### Required work
Return each line in the records below that includes "startBlock".

### Records provided
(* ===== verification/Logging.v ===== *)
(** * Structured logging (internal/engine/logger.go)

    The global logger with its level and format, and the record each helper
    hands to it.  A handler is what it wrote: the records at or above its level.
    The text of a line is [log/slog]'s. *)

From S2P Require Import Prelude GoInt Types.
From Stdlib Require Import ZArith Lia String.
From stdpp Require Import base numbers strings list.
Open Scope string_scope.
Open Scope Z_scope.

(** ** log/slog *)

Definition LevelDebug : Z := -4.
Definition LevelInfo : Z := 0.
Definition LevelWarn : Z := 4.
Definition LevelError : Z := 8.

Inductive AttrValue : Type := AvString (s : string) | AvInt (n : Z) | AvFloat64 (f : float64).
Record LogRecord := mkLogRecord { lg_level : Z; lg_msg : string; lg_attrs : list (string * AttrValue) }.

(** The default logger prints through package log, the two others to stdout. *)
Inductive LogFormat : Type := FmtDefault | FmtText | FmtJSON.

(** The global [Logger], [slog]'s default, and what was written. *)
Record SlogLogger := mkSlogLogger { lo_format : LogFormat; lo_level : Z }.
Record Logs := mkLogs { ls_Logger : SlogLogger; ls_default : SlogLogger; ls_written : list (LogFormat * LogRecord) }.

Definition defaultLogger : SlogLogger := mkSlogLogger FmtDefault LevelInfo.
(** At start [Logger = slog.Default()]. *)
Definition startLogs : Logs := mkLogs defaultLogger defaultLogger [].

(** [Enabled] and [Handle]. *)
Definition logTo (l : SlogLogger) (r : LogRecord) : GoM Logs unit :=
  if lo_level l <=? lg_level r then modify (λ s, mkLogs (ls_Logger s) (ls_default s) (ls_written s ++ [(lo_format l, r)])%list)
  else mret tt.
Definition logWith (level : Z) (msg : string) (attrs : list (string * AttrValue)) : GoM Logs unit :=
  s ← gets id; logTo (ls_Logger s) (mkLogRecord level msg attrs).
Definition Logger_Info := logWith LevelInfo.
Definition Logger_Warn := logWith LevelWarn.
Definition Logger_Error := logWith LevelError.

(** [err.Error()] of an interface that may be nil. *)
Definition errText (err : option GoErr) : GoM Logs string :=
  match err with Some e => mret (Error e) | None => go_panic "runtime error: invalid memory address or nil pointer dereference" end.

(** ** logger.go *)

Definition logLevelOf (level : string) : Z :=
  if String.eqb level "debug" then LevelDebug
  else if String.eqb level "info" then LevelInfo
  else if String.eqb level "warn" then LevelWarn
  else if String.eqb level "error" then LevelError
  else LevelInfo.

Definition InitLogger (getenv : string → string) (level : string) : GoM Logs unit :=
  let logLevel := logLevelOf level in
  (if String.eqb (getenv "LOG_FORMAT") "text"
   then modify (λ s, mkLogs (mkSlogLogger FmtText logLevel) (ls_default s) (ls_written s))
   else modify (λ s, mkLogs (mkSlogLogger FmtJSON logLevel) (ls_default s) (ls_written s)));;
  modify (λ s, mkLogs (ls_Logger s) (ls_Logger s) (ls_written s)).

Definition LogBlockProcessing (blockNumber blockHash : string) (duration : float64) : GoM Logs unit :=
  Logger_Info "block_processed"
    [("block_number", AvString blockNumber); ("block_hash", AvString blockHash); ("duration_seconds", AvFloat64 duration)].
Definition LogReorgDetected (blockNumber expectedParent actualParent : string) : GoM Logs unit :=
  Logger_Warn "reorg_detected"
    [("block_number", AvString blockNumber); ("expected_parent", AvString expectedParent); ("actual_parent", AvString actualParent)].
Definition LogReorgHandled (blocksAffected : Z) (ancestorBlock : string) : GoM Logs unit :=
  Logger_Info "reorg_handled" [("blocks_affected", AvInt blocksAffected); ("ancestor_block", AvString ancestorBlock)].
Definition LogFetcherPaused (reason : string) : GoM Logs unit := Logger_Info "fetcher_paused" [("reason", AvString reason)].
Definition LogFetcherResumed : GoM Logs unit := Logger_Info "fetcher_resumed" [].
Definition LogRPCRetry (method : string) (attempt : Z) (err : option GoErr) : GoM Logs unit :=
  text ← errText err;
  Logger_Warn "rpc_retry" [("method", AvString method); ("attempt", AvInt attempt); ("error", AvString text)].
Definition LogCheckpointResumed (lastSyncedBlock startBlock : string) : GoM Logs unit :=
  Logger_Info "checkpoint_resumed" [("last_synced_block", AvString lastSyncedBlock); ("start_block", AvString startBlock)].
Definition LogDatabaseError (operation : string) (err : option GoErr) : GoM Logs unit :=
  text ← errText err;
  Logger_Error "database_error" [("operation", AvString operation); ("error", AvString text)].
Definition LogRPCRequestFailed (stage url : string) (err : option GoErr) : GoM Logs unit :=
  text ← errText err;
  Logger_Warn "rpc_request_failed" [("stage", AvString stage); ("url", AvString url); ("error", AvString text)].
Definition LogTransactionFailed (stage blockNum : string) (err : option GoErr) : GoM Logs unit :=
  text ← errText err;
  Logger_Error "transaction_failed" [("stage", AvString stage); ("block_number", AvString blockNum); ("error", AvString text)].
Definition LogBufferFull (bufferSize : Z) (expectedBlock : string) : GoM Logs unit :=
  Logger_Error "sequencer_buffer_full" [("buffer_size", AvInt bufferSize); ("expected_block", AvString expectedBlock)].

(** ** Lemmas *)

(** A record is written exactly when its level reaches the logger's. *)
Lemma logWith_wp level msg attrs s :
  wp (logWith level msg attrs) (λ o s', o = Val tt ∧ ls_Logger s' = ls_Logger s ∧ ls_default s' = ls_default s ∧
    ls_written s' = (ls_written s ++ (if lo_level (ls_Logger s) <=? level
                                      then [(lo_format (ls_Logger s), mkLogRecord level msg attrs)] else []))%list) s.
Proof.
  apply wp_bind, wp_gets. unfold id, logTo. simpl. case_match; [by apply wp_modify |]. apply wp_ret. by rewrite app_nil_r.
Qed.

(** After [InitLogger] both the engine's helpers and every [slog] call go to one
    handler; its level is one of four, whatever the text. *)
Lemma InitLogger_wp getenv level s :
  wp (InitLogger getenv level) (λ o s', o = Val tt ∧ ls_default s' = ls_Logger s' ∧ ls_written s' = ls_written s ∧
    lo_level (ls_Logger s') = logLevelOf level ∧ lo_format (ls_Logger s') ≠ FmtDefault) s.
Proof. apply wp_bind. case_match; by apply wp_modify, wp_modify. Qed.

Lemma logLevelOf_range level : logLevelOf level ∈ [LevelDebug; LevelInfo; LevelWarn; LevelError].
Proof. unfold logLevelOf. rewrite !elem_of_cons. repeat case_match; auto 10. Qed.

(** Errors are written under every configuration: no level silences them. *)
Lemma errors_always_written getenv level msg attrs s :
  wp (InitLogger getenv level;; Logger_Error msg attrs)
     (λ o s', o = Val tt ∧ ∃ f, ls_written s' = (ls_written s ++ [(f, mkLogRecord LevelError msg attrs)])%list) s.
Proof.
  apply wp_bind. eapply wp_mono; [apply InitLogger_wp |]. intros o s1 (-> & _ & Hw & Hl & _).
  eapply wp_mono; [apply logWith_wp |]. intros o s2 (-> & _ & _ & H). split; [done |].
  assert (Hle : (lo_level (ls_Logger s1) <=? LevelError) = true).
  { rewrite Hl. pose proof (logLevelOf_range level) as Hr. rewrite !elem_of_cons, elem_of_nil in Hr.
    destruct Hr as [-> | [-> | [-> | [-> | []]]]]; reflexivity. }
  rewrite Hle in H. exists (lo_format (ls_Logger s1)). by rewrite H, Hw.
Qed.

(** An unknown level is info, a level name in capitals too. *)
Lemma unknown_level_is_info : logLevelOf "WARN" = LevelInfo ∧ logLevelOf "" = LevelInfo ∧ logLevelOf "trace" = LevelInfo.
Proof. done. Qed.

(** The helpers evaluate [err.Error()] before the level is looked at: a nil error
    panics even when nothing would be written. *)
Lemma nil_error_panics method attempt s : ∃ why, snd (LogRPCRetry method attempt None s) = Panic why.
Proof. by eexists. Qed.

---

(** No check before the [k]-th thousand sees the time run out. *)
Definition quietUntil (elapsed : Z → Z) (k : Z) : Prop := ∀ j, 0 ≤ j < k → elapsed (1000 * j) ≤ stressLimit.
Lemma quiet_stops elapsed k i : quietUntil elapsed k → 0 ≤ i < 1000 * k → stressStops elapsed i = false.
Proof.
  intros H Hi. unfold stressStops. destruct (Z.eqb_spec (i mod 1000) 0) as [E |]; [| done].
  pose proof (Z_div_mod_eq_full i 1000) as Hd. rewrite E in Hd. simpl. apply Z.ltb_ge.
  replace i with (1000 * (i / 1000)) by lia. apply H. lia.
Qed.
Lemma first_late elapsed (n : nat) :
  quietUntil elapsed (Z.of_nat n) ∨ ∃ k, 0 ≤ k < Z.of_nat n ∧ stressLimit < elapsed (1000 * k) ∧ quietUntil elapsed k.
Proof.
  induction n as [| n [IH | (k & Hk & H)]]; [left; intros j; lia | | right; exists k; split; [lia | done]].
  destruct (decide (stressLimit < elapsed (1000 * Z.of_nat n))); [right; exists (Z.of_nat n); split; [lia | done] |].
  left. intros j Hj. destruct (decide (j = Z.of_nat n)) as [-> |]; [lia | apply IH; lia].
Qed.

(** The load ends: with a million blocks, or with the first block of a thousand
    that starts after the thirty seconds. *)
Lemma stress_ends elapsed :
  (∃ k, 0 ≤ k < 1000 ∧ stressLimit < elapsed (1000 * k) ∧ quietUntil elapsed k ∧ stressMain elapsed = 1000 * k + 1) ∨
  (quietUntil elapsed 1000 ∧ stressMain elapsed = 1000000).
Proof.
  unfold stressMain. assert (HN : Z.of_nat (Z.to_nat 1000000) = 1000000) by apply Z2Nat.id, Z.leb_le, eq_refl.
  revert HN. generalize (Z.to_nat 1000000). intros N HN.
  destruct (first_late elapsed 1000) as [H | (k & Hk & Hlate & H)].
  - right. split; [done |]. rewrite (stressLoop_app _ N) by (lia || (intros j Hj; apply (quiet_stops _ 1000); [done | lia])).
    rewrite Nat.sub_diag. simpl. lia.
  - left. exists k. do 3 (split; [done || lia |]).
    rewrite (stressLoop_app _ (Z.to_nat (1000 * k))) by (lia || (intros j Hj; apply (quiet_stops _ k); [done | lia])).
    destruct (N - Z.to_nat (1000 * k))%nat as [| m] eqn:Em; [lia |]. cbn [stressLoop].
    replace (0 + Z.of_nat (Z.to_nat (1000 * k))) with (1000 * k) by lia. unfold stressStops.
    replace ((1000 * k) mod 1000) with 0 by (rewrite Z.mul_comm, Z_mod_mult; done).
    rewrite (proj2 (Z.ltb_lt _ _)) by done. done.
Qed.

### Response box
Definition LogCheckpointResumed (lastSyncedBlock startBlock : string) : GoM Logs unit :=
  Logger_Info "checkpoint_resumed" [("last_synced_block", AvString lastSyncedBlock); ("start_block", AvString startBlock)].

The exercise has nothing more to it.